Dataset records:
☆ ☆ ☆ ☆ ☆ ☆ ☆

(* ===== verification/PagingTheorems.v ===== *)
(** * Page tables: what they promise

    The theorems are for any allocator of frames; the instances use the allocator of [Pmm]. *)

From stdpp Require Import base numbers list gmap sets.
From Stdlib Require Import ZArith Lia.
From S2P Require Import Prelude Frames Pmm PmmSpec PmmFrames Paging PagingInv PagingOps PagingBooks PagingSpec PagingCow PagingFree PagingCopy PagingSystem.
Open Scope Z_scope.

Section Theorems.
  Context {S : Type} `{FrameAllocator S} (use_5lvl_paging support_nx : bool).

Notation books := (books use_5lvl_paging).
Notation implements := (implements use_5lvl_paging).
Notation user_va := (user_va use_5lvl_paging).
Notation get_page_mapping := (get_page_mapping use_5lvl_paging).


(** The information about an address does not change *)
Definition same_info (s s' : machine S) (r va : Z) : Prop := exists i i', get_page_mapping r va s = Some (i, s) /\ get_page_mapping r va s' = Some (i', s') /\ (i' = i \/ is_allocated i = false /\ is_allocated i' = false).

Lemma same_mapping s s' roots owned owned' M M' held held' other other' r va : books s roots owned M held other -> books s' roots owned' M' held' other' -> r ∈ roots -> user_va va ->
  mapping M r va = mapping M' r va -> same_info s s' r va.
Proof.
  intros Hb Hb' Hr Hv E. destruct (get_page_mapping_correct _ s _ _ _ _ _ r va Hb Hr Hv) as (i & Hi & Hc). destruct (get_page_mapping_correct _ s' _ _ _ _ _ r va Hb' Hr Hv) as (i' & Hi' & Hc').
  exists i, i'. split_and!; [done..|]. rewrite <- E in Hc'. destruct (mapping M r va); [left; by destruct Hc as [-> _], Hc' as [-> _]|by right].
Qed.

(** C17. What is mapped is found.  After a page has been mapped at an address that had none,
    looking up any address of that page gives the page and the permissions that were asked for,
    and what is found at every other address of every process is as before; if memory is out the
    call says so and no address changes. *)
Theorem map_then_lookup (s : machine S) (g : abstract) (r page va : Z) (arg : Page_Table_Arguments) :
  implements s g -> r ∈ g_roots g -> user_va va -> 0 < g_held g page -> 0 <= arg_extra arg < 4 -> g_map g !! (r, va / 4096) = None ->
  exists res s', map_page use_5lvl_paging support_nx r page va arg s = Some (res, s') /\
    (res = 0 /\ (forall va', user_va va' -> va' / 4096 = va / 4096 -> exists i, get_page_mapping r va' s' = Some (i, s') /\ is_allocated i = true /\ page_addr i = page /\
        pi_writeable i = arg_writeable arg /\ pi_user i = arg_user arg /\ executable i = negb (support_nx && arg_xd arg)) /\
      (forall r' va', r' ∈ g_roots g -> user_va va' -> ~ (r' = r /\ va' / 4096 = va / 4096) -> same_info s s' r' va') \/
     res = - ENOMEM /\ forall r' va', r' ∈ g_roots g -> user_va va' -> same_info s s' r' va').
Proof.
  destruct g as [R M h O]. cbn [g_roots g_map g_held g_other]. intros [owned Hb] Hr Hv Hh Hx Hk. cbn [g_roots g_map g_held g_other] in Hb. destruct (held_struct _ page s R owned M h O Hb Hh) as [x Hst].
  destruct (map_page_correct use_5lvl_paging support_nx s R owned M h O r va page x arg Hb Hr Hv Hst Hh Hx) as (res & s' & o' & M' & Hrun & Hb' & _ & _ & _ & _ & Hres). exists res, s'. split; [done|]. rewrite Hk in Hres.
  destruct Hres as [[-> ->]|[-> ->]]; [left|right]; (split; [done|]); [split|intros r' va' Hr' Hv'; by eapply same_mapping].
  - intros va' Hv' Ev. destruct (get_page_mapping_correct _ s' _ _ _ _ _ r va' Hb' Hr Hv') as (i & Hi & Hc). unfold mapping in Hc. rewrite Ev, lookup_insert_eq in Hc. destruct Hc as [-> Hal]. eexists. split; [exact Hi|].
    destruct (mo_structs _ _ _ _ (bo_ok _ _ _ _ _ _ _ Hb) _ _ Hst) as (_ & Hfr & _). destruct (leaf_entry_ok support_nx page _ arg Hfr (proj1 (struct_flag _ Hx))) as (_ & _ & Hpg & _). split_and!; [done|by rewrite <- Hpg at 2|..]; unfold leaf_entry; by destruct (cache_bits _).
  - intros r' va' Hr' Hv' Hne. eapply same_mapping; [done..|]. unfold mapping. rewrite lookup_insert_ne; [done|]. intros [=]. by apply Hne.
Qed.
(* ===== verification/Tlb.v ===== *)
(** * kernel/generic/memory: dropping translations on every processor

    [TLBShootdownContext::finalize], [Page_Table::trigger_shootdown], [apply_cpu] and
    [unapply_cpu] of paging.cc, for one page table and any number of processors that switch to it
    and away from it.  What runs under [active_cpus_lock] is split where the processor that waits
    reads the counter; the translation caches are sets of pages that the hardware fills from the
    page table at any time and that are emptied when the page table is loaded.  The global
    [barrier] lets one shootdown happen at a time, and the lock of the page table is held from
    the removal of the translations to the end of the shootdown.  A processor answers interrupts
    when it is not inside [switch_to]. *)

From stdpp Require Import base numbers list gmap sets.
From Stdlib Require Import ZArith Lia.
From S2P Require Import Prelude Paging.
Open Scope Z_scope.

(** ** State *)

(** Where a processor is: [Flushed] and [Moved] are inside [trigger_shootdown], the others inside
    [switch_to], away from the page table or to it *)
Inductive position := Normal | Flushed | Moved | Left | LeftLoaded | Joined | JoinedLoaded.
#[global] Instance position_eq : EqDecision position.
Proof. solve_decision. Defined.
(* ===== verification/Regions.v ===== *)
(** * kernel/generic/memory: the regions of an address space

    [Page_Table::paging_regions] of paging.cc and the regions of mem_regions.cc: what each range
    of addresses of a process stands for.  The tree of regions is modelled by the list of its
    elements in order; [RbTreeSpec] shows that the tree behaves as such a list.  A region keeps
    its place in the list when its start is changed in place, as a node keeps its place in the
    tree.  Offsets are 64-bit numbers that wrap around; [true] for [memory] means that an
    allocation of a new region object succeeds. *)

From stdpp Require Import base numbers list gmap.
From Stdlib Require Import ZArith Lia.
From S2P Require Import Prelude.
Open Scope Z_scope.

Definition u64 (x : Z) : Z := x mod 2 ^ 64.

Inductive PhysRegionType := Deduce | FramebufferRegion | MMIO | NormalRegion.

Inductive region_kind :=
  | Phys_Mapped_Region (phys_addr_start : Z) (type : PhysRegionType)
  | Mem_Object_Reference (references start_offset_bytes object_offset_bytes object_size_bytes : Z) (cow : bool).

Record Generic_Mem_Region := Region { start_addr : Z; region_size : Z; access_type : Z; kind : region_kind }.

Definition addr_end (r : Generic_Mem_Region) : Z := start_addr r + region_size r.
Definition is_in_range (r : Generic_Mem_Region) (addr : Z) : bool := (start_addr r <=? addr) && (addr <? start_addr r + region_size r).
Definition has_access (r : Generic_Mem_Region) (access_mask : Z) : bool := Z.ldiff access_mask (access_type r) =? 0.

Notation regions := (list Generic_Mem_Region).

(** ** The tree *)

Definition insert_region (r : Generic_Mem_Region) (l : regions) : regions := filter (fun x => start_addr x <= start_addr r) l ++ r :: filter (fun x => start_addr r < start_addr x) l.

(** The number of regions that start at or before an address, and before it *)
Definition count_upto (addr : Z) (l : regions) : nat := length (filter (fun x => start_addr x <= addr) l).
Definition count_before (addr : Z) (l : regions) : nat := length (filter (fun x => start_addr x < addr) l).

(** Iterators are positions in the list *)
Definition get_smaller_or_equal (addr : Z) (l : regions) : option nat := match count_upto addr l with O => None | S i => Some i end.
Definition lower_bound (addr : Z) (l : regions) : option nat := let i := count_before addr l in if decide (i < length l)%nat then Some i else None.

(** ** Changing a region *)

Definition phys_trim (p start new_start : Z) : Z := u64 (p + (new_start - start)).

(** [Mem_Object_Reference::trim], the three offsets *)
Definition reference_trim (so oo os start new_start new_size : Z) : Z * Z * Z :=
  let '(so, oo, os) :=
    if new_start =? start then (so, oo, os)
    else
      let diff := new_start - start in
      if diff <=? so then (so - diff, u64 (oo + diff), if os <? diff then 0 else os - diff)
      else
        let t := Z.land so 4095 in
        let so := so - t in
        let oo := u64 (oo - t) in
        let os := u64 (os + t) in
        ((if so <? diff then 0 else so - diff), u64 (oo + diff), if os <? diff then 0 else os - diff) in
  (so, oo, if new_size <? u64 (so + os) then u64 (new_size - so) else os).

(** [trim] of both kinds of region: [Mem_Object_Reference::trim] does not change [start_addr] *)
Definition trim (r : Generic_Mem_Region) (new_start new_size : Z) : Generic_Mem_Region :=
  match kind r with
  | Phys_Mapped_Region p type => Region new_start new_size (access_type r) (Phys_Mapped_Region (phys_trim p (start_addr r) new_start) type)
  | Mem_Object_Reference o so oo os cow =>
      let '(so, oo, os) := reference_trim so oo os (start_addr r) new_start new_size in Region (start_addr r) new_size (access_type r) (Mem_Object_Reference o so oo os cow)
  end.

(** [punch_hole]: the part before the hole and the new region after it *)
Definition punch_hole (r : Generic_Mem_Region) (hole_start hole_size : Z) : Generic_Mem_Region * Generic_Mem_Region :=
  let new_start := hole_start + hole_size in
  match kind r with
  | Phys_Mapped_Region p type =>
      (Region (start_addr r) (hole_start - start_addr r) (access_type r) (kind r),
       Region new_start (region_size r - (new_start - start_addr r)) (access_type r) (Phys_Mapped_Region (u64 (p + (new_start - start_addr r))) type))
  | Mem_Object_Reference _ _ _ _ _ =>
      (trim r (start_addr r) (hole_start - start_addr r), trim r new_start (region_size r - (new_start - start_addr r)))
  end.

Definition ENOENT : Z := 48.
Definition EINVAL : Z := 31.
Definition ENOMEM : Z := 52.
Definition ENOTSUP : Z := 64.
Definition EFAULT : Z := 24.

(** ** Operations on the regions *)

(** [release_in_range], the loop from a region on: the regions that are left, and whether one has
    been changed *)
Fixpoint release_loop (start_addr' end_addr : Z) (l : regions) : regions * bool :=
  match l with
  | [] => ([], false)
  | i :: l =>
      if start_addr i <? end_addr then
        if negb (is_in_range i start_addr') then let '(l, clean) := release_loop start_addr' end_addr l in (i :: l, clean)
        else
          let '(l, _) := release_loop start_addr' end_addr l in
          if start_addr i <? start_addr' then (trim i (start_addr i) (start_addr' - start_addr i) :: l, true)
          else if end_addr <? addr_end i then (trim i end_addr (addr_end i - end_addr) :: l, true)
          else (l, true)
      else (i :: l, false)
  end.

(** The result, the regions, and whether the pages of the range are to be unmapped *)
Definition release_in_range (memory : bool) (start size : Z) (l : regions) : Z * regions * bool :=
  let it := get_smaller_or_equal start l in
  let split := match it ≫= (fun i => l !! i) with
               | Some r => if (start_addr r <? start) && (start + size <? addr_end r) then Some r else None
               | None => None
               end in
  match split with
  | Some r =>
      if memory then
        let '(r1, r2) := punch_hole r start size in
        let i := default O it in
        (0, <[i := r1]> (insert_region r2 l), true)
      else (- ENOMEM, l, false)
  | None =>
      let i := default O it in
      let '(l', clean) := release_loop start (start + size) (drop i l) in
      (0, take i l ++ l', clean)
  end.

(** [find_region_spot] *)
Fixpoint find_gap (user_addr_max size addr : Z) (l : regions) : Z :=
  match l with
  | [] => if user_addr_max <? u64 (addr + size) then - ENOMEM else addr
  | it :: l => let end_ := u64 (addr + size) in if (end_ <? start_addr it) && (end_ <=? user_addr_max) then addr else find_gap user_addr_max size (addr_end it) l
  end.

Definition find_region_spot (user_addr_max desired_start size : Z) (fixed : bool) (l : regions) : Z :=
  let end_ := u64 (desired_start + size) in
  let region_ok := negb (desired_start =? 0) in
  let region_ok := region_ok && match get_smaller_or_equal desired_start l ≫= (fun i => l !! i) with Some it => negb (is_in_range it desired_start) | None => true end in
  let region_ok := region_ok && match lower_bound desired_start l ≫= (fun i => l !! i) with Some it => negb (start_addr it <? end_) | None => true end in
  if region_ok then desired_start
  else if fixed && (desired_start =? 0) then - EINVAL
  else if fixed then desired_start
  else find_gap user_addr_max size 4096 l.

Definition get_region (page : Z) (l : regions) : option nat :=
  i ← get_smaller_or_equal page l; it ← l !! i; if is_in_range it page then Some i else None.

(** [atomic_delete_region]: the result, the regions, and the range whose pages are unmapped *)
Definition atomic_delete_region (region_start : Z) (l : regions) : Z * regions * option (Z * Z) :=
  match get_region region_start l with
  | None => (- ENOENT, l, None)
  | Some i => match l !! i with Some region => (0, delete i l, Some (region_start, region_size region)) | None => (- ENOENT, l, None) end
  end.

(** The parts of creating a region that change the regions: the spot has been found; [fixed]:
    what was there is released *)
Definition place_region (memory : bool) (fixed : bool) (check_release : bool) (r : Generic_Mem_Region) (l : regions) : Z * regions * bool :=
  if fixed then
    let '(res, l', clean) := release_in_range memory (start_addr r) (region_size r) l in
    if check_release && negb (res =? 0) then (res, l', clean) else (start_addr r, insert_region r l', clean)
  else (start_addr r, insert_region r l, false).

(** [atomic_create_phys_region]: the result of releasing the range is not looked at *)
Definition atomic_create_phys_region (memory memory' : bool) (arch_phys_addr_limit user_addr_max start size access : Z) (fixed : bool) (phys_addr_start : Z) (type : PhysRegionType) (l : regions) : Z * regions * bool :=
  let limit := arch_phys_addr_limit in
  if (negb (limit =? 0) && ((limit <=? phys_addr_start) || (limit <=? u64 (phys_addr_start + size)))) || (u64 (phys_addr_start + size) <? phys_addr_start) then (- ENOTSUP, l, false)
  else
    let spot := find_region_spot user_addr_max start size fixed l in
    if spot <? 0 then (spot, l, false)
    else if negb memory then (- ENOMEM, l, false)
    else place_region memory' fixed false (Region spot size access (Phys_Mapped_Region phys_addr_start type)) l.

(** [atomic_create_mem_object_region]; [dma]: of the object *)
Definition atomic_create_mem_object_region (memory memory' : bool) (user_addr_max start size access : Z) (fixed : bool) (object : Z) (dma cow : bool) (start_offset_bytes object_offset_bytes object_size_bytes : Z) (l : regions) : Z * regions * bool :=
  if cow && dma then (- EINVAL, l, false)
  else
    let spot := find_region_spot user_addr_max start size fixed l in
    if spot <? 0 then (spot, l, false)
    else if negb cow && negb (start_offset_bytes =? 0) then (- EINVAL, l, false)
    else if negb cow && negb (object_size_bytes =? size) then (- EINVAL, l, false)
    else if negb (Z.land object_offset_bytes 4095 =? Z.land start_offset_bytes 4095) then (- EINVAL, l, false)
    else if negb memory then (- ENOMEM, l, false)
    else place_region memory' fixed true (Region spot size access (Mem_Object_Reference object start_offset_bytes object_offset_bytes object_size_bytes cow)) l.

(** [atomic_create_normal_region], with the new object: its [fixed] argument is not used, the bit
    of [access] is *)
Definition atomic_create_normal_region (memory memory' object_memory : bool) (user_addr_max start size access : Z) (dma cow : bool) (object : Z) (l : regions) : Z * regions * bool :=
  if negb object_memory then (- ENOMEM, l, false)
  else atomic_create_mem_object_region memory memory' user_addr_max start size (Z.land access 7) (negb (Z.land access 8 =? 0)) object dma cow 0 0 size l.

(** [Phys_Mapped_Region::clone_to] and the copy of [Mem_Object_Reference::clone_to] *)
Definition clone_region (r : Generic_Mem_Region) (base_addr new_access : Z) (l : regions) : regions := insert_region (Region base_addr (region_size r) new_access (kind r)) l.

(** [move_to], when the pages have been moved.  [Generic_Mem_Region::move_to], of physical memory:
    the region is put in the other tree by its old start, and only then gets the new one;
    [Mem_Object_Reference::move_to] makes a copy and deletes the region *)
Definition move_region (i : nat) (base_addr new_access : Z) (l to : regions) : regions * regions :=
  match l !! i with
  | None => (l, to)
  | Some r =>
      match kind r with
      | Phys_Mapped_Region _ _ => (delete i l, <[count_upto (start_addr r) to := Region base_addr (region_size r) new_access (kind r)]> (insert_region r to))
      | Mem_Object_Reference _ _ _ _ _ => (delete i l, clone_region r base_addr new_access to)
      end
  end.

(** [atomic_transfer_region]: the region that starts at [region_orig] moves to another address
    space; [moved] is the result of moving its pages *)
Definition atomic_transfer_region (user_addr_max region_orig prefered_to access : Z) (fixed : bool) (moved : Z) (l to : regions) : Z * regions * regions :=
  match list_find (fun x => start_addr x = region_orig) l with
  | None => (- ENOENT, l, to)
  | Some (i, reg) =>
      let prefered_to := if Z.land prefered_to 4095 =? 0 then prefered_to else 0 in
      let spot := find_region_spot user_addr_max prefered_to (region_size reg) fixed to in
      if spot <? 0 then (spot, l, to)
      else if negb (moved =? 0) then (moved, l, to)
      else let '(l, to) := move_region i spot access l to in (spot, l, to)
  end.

☆ ☆ ☆ ☆ ☆ ☆ ☆

▸ TASK GOAL:
Give back exactly the lines above, from the line containing "else if fixed &&" through the line containing "(** [atomic_delete_region]: the", with both end lines and nothing more.

▸ SOLUTION TO THE EXERCISE:
  else if fixed && (desired_start =? 0) then - EINVAL
  else if fixed then desired_start
  else find_gap user_addr_max size 4096 l.

Definition get_region (page : Z) (l : regions) : option nat :=
  i ← get_smaller_or_equal page l; it ← l !! i; if is_in_range it page then Some i else None.

(** [atomic_delete_region]: the result, the regions, and the range whose pages are unmapped *)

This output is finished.